百姓久作の娘お光は、父の計らいにより、奉公先から戻った義理の兄久松と結婚することとなり、いそいそと祝言の支度をする。しかし久松は奉公先の娘お染と恋仲であり、お染は久松を追ってくる。久作はお光を久松と結婚させたいがため、久松とお染を納得させる。しかし、二人が死ぬ覚悟であることを見抜いたお光は、尼になる事で身を引く。ほのぼのとした笑いあり、涙ありの人情味溢れる演目です。
雨・雷を操る通力を持つ鳴神上人は、美しい姫の詞巧みな話術により通力を奪われ、怒った鳴神は雷となって姫を追いかける。
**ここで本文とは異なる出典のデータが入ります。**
(* ===== verification/RestRequest.v ===== *)
(** * From a call's arguments to an HTTP request ([internal/gateway/resthttp/resthttp.go])

    The pinned base, the routes of an operation set, [Dial], and the request a call makes: where every
    argument goes, which arguments are refused, and where the credential is put. *)
From Stdlib Require Import ZArith Lia Ascii.
From stdpp Require Import base strings list.
From S2P Require Import Prelude.
From S2P Require Import GoStrings.
From S2P Require Import Utf8.
From S2P Require Import GoTime.
From S2P Require Import Json.
From S2P Require Import Redact.
From S2P Require Import JsonStrings.
From S2P Require Import Registry.
From S2P Require Import GatewayTypes.
From S2P Require Import ToolSchema.
From S2P Require Import RestEgress.
From S2P Require Import RestOperations.
From S2P Require Import JsonCanon.
From S2P Require Import RestPath.

(** ** [net/url] *)

(** [url.URL], as [url.Parse] fills it. *)
Record url_URL := {
  Scheme : string; Opaque : string; User : bool (* userinfo given *); Host : string; UrlPath : string; RawPath : string;
  ForceQuery : bool; RawQuery : string; Fragment : string; RawFragment : string
}.

(** The parser itself is the library's: [None] for an error. *)
Class UrlParser := { url_Parse : string -> option url_URL }.

Definition validOptionalPort (port : string) : bool :=
  match port with
  | EmptyString => true
  | String c rest => bool_decide (c = ":"%char) && str_forallb is_digit rest
  end.

(** [splitHostPort]: the host and its optional port, the brackets of an IPv6 literal dropped. *)
Definition splitHostPort (hostPort : string) : string * string :=
  let '(host, port) :=
    match cut_last hostPort ":" with
    | Some (before, after) => if validOptionalPort (":" +:+ after) then (before, after) else (hostPort, "")
    | None => (hostPort, "")
    end in
  (match cut_prefix host "[" with
   | Some inside => match cut_last inside "]" with Some (literal, EmptyString) => literal | _ => host end
   | None => host
   end, port).

Definition Hostname (u : url_URL) : string := (splitHostPort (Host u)).1.
Definition Port (u : url_URL) : string := (splitHostPort (Host u)).2.

(** [validEncoded] and [escape] of a path, and of a host. *)
Definition path_unescaped (a : ascii) : bool := unreserved a || contains_byte "$&+,/:;=@" a.
Definition validEncoded (s : string) : bool := str_forallb (fun a => contains_byte "!$&'()*+,;=:@[]%" a || path_unescaped a) s.
Definition host_unescaped (a : ascii) : bool := unreserved a || contains_byte "!$&'()*+,;=:[]<>" a || (bz a =? 34).
Lemma method_valid method : ValidMethod method = true -> valid_string method = true.
Proof. unfold ValidMethod. rewrite bool_decide_eq_true. intros H. repeat (apply elem_of_cons in H as [->|H]; [by vm_compute|]). by apply elem_of_nil in H. Qed.

Definition template_byte (a : ascii) : bool := isPathChar a || contains_byte "{}" a.

Lemma path_valid path names : ParsePath path = Ok names -> valid_string path = true.
Proof.
  intros (ps & _ & _ & <- & _ & Hl & _)%ParsePath_pieces. apply (forallb_ascii template_byte); [by vm_compute|].
  induction Hl as [|[a|n] ps Hp _ IH]; [done| |]; cbn [render render_piece]; rewrite forallb_app_string, IH, andb_true_r.
  - cbn [str_forallb]. cbn in Hp. unfold template_byte. by rewrite Hp.
  - unfold brace. rewrite !forallb_app_string. cbn [legal] in Hp. unfold templateNameChars in Hp. apply andb_true_iff in Hp as [_ Hp].
    apply andb_true_iff. split; [done|]. apply andb_true_iff. split; [|done]. revert Hp. induction n as [|a n IHn]; [done|].
    cbn [str_forallb]. rewrite !andb_true_iff. intros [Ha Hn]. split; [|by apply IHn].
    pose proof (ascii_all (fun a => negb (is_alnum a || bool_decide (a ∈ ["_"%char; "."%char; "-"%char])) || template_byte a)) as H.
    specialize (H ltac:(by vm_compute) a). cbn beta in H. by rewrite Ha in H.
Qed.

(** ** An item of the set *)

(** An operation as a document, its schemas given as documents. *)
Definition op_doc (op : Operation) (input : doc) (output : option doc) : list (string * doc) :=
  (if bool_decide (OpDescription op = "") then [] else [("description", DStr (OpDescription op))])
  ++ [("inputSchema", input); ("method", DStr (Method op)); ("name", DStr (OpName op))]
  ++ match output with Some d => [("outputSchema", d)] | None => [] end
  ++ [("path", DStr (OpPath op))].
(* ===== verification/RestCall.v ===== *)
(** * A REST upstream: dialing it and calling it ([internal/gateway/resthttp/resthttp.go])

    [Dial], [CallTool] and what an answer becomes.  The vault, the HTTP exchange (the egress guard's
    dialer is behind it, RestEgress.v) and the body's reader are effects; redirects are followed by the
    client's own loop, each hop through [checkRedirect]. *)
From Stdlib Require Import ZArith Lia Ascii.
From stdpp Require Import base strings list.
From S2P Require Import Prelude.
From S2P Require Import GoStrings.
From S2P Require Import GoTime.
From S2P Require Import Json.
From S2P Require Import Redact.
From S2P Require Import Registry.
From S2P Require Import GatewayTypes.
From S2P Require Import Prog.
From S2P Require Import ToolSchema.
From S2P Require Import Routing.
From S2P Require Import RestEgress.
From S2P Require Import RestOperations.
From S2P Require Import JsonCanon.
From S2P Require Import RestPath.
From S2P Require Import RestRequest.
From S2P Require Import RestSets.

Definition TransportHTTP : string := "http".

(** ** Dialing *)

Record rest_upstream := {
  u_base : base; u_authKind : string; u_authName : string; u_secretName : string;
  u_ops : list Operation; u_routes : list (string * rest_route); u_maxBody : Z
}.

Inductive auth_mismatch := KeylessWithSecret | NotOneSecret (n : nat) | UnnamedSecret.

Inductive rest_dial_error :=
| RestTransport (transport : string)
| RestURL (e : base_error)
| RestAuthMismatch (e : auth_mismatch)
| RestNoVault
| RestOperations (e : sets_error)
| RestRoutes (e : operations_error).

(** [secretRef]: the name of the one secret, [""] for a keyless entry. *)
Definition secretRef (authKind : string) (env : list (string * string)) : result auth_mismatch string :=
  if bool_decide (authKind = AuthNone) then match env with [] => Ok "" | _ => Err KeylessWithSecret end
  else match env with
  | [(name, _)] => if bool_decide (name = "") then Err UnnamedSecret else Ok name
  | _ => Err (NotOneSecret (length env))
  end.

Section dial.
Context `{UP : UrlParser, AP : AddrParser}.

(** [hasVault]: the dialer was built with a vault. *)
Definition rest_Dial (egress : Addr -> option refusal) (hasVault : bool) (maxBody : Z) (spec : UpstreamSpec)
    (env : list (string * string)) : result rest_dial_error rest_upstream :=
  if negb (bool_decide (SpTransport spec = TransportHTTP)) then Err (RestTransport (SpTransport spec))
  else match parseBase (SpURL spec) with
  | Err e => Err (RestURL e)
  | Ok b =>
      match literalHostRefusal egress b with
      | Some e => Err (RestURL e)
      | None =>
          match secretRef (SpAuthKind spec) env with
          | Err e => Err (RestAuthMismatch e)
          | Ok secretName =>
              if negb (bool_decide (secretName = "")) && negb hasVault then Err RestNoVault
              else match Decode (SpOperations spec) (SpAuthKind spec) (SpAuthName spec) with
              | Err e => Err (RestOperations e)
              | Ok ops =>
                  match routesOf ops with
                  | Err e => Err (RestRoutes e)
                  | Ok routes =>
                      Ok {| u_base := b; u_authKind := SpAuthKind spec; u_authName := SpAuthName spec; u_secretName := secretName;
                            u_ops := ops; u_routes := routes; u_maxBody := maxBody |}
                  end
              end
          end
      end
  end.
End dial.
Definition submit_fault (r : Request) : option invalid_request :=
  if negb (bool_decide (Kind r = KindReload)) && negb (bool_decide (Kind r = KindRedial)) then Some (InvalidKind (Kind r))
  else if bool_decide (Kind r = KindRedial) && bool_decide (Target r = "") then Some NoTarget
  else if bool_decide (Kind r = KindReload) && negb (bool_decide (Target r = "")) then Some TargetOfReload
  else if bool_decide (Actor r = "") || IsZero (RequestedAt r) then Some NoActorOrTime
  else None.

Definition new_row (id : Z) (r : Request) : request_row :=
  {| q_id := id; q_kind := Kind r; q_target := Target r; q_actor := Actor r; q_tag := Tag r;
     q_requested := formatTime (RequestedAt r); q_state := StatePending;
     q_done := ""; q_outcome := ""; q_result := ""; q_boot := "" |}.

Definition Submit (t : tables) (fault : bool) (r : Request) : tables * result control_error Z :=
  match submit_fault r with
  | Some e => (t, Err (ErrInvalid e))
  | None =>
      if fault then (t, Err ErrUnavailable)
      else let id := last_id t + 1 in
           ({| serve_process := serve_process t; serve_request := serve_request t ++ [new_row id r]; last_id := id |}, Ok id)
  end.

Definition scanRequest (q : request_row) : option Request :=
  match parseTime (q_requested q), parseTime (q_done q), parseTime (q_boot q) with
  | Some requested, Some done, Some boot =>
      Some {| ID := q_id q; Kind := q_kind q; Target := q_target q; Actor := q_actor q; Tag := q_tag q;
              RequestedAt := requested; State := q_state q; DoneAt := done; Outcome := q_outcome q;
              Result := q_result q; Boot := boot |}
  | _, _, _ => None
  end.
歌舞伎十八番の内の一つで、ぶっかえり(衣装の肩にある縫い目の糸を引き抜くことにより、腰を中心に上半身の衣装が裏返しになり、大きく性格が変わる・正体を顕すといった意味がある)や飛び六法などがある、荒事らしい演目です。
封印切:大坂の飛脚屋の養子である忠兵衛は、恋人の遊女・梅川を身請けしたいあまり、思わず店から預かった金子の封印を切ってしまう。公金横領は死罪であり、心中を決意した二人は忠兵衛の故郷新口村へ落ちて行く。新口村:雪の降りしきる中を故郷新口村に辿り着いた忠兵衛と梅川。そこへ忠兵衛の父・孫右衛門が通りかかり、薄氷に足を滑らせ転倒してしまう。孫右衛門を見かね、梅川は走り寄って介抱をするが、他人とは思えぬ手厚い介抱にすべてを察した孫右衛門は、息子の身代わりで入牢している養母の義理ゆえ、息子に会えないことを伝える。そこで梅川は苦肉の策として、孫右衛門に目隠しをして忠兵衛に会わせる。しかし、その時追手の太鼓の音が聞こえ、別れを惜しむ間もなく、孫右衛門は二人を裏道から逃がす。
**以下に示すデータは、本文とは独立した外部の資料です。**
(* ===== verification/ServeControl.v ===== *)
(** * The operator's requests, as the serving process answers them
      ([cmd/mcp-gateway/serve_control.go], [serve_blocks.go], and [round] of [serve.go])

    On SIGHUP the process takes the pending requests from the store, reloads the reloadable part of the
    configuration or re-dials a backend, runs one round out of turn, and answers each request on its own
    row of the trail and then on its own row of the store.  Programs over what it asks of the stores, the
    Gateway and the file system; the log is left out.  The theorems follow the requests on every run. *)
From Stdlib Require Import ZArith Lia Ascii.
From stdpp Require Import base strings list gmap.
From S2P Require Import Prelude.
From S2P Require Import GoStrings.
From S2P Require Import Utf8.
From S2P Require Import Visible.
From S2P Require Import GoTime.
From S2P Require Import AuditLog.
From S2P Require Import Access.
From S2P Require Import Blocklist.
From S2P Require Import Quota.
From S2P Require Import Redact.
From S2P Require Import Prog.
From S2P Require Import ChildEnv.
From S2P Require Import Config.
From S2P Require Import ConfigLoad.
From S2P Require Import Reload.
From S2P Require Import Control.

(** ** What is asked of the others *)

(** A failed write: whether the database was busy, so that nothing was written ([store.IsBusy]), and its text. *)
Record write_error := { we_busy : bool; we_text : string }.

Inductive apply_fault := QuotaMisconfigured | RegistryUnavailable | PolicyRefused.
Inductive redial_fault := RedialHeldBack | RedialClosed | RedialRefused.
Inductive reconcile_end := Reconciled | ReconcileClosed | ReconcileSuspended | ReconcileQuota | ReconcilePartial.
Inductive refresh_end := Refreshed | RefreshClosed | RefreshPartial.

(** An answer before its encoding as JSON ([adminapi.ServeRequest], the fields serve sets). *)
Record api_role := { ar_role : string; ar_added : bool; ar_removed : bool; ar_gained : list string; ar_lost : list string;
                     ar_grants_added : list string; ar_grants_removed : list string }.
Record ReloadChanges := { rl_roles : list api_role; rl_groups : list GroupChange; rl_quota : list QuotaChange;
                          rl_free_tools : bool; rl_not_reloaded : list string }.
Record RedialOutcome := { WasConnected : bool; Live : bool; Cause : string }.
Record OperatorRow := { or_identity : string; or_tool : string; or_reason : string; or_timestamp : time }.
Record ServeRequest := {
  sr_refusal : string; sr_reload : option ReloadChanges; sr_redial : option RedialOutcome; sr_recorded : bool;
  sr_audit : option OperatorRow; sr_warnings : list (string * string); sr_messages : list string
}.

Inductive serve_effect :=
| SPending | SRecordProcess (p : Process)
| SFinish (id : Z) (outcome : string) (body : ServeRequest) (boot at_ : time)
| SLoad (path : string) | SRouted | SApplyPolicy (p : Policy) (plan : Plan)
| SRedial (target : string) | SBackendState (target : string)
| SReconcile | SRefresh | SDrift | SBeat
| SRecord (rec : AuditRecord) | SNow | SRest (backoff : Z)
| SExpired | SRemoveExpired (subject : string) (until : time).

(** [SRest]: the context ended first. *)
Definition serve_answer (e : serve_effect) : Type :=
  match e with
  | SPending => result string (list Request)
  | SRecordProcess _ => option string
  | SFinish _ _ _ _ _ | SRecord _ => option write_error
  | SLoad _ => result string Config
  | SRouted => list string
  | SApplyPolicy _ _ => option (apply_fault * string)
  | SRedial _ => result (redial_fault * string) bool
  | SBackendState _ => bool * string
  | SReconcile => reconcile_end
  | SRefresh => refresh_end
  | SDrift | SBeat => unit
  | SNow => time
  | SRest _ => bool
  | SExpired => result string (list Block)
  | SRemoveExpired _ _ => result string bool
  end.

#[export] Instance serve_effects : Effects := {| eff := serve_effect; ans := serve_answer; may_panic := fun _ => false |}.

Definition call (e : serve_effect) : prog (serve_answer e) := trigger (E := serve_effects) e.

(** The texts of the errors a configuration is refused with. *)
Class ErrorTexts := { policy_text : policy_error -> string; plan_text : Quota.plan_error -> string }.

(** The parts of [serveStack] that do not change; [audit] and the rest are there or nil. *)
Record serveStack := {
  configPath : string; st_boot : time; refreshEvery : Z; st_pid : Z; startToken : string;
  hasControl : bool; hasAudit : bool; hasBlocks : bool; hasQuotaStore : bool
}.

Definition maxReloadReason : Z := 4000.
Definition signalActor : string := "(gateway)".
Definition unknownActor : string := "(unknown)".
Definition busyAttempts : nat := 4.
Definition registryRetryEvery : Z := 5 * second.

Definition ConfigReload : string := "(config reload)".
Definition UpstreamRedial : string := "(upstream redial)".
Definition AccessBlockExpired : string := "(access block expired)".
Definition OperatorTarget : string := "(gateway)".
(* ===== verification/AdminAccess.v ===== *)
(** * The management service: the blocklist and the quarantine
      ([internal/admin/access.go], [tools.go], [review_set.go], and the reach of [review.go])

    Block and unblock, approve, revoke and clear, and the approval of a whole review set, as programs over
    the ports of [AdminPorts.v].  A block is placed first and recorded second, an unblock the other way
    round; an approval is of the fingerprint that was shown and of no other. *)
From Stdlib Require Import ZArith Lia Ascii.
From stdpp Require Import base strings list gmap.
From S2P Require Import Prelude.
From S2P Require Import GoStrings.
From S2P Require Import Visible.
From S2P Require Import GoTime.
From S2P Require Import Encode.
From S2P Require Import AuditLog.
From S2P Require Import Access.
From S2P Require Import Blocklist.
From S2P Require Import Redact.
From S2P Require Import Prog.
From S2P Require Import Config.
From S2P Require Import Reload.
From S2P Require Import ServeControl.
From S2P Require Import Quarantine.
From S2P Require Import AdminPorts.

Section blocks.
Context `{FT : FormatTable, PT : PrintTable} (s : ports).

Record BlockRequest := { br_subject : string; br_reason : string; br_until : option time }.
Record BlockResult := { br_result : ActionResult; br_of : string }.

Definition BlockNote (a : Actor) (reason : string) : string :=
  Actor_Tag a +:+ (if bool_decide (trim_space reason = "") then "" else " " +:+ trim_space reason).

Definition BlockReasonUntil (subject : string) (until : time) (note : string) : string :=
  "subject " +:+ Quote subject +:+ (if IsZero until then "" else " until " +:+ format_seconds until)
  +:+ (if bool_decide (note = "") then "" else ": " +:+ note).

Definition BlockReason (subject note : string) : string := BlockReasonUntil subject zero_time note.

Definition ReplacedBlockReason (reason : string) (old : Block) : string :=
  reason +:+ " [replaces the expired block placed by " +:+ By old +:+ " at " +:+ format_seconds (At old)
  +:+ ", ended " +:+ format_seconds (Until old) +:+ "]".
江戸城の正月嘉例の鏡開きに先立ち、女小姓の弥生は獅子の舞を演じる。舞にのめり込むうち獅子の精が乗り移り、祭壇の手獅子を取り上げると、手にした獅子頭が飛び交う蝶を追って動き出す。勢いのついた獅子頭は弥生を引き摺り、蝶を追っていずこへともなく消え去る。胡蝶の精が現れ牡丹の花と戯れるように舞う。静けさが戻ったあと勇壮な獅子の精が現れ、長い毛を豪快に振り立て舞い狂う。
能の『安宅』をもとにして松羽目物(まつばめもの)として脚色した演目。源平合戦ののち、兄源頼朝に誤解を受けた源義経は、弁慶らと共に山伏の姿に身をやつし北陸路を落ちていく。その途中、加賀国安宅の関にさしかかった時、関守の富樫左衛門に見咎められる。弁慶は富樫の問答にすらすらと答え、無事通過しようとするが、強力姿の義経を見つけた富樫が刀に手をかけてとどめる。弁慶は最後の手段と主君を打擲し、富樫はそれが策略と気付きつつも、弁慶の忠節に心打たれて一行を通す。
熊谷直実の陣屋で、妻の相模は息子・小次郎の身を案じ、夫の帰りを待っている。そこへ帰ってきた熊谷は、相模に小次郎のことを話すうちに、敦盛を討ちとったことを告げる。それを聞いた藤の方が、悲憤のあまり「わが子の仇」と、熊谷に斬りかかる。しかし、敦盛の首級(しるし)として首実検に供されたのは、熊谷の子小次郎の首であった。驚愕する相模と藤の方を「一枝を伐(き)らば一指を剪(き)るべし」と記された制札で押さえる熊谷。敦盛を助けよとの内意を熊谷が見事に察知し遂行したことを知った義経は「よくも討った。敦盛の首に相違ない。この首にゆかりの人もありつらん。見せて名残を惜しませよ」と声をかける。熊谷は義経に暇をもらい、名を蓮生と改め出家し、相模を伴って西方弥陀の国へと旅立つ。
能の「翁」を歌舞伎化したもので、五穀豊穣を祈る儀式性をもっている。様々な三番叟の中で、むすめ歌舞伎では「寿式三番叟」を上演しており、三番叟を人形に見立て箱の中から取り出し、人形遣いが操るという趣向になっている。儀式的な荘重さを持ちつつ軽快な振り付けが施されている演目です。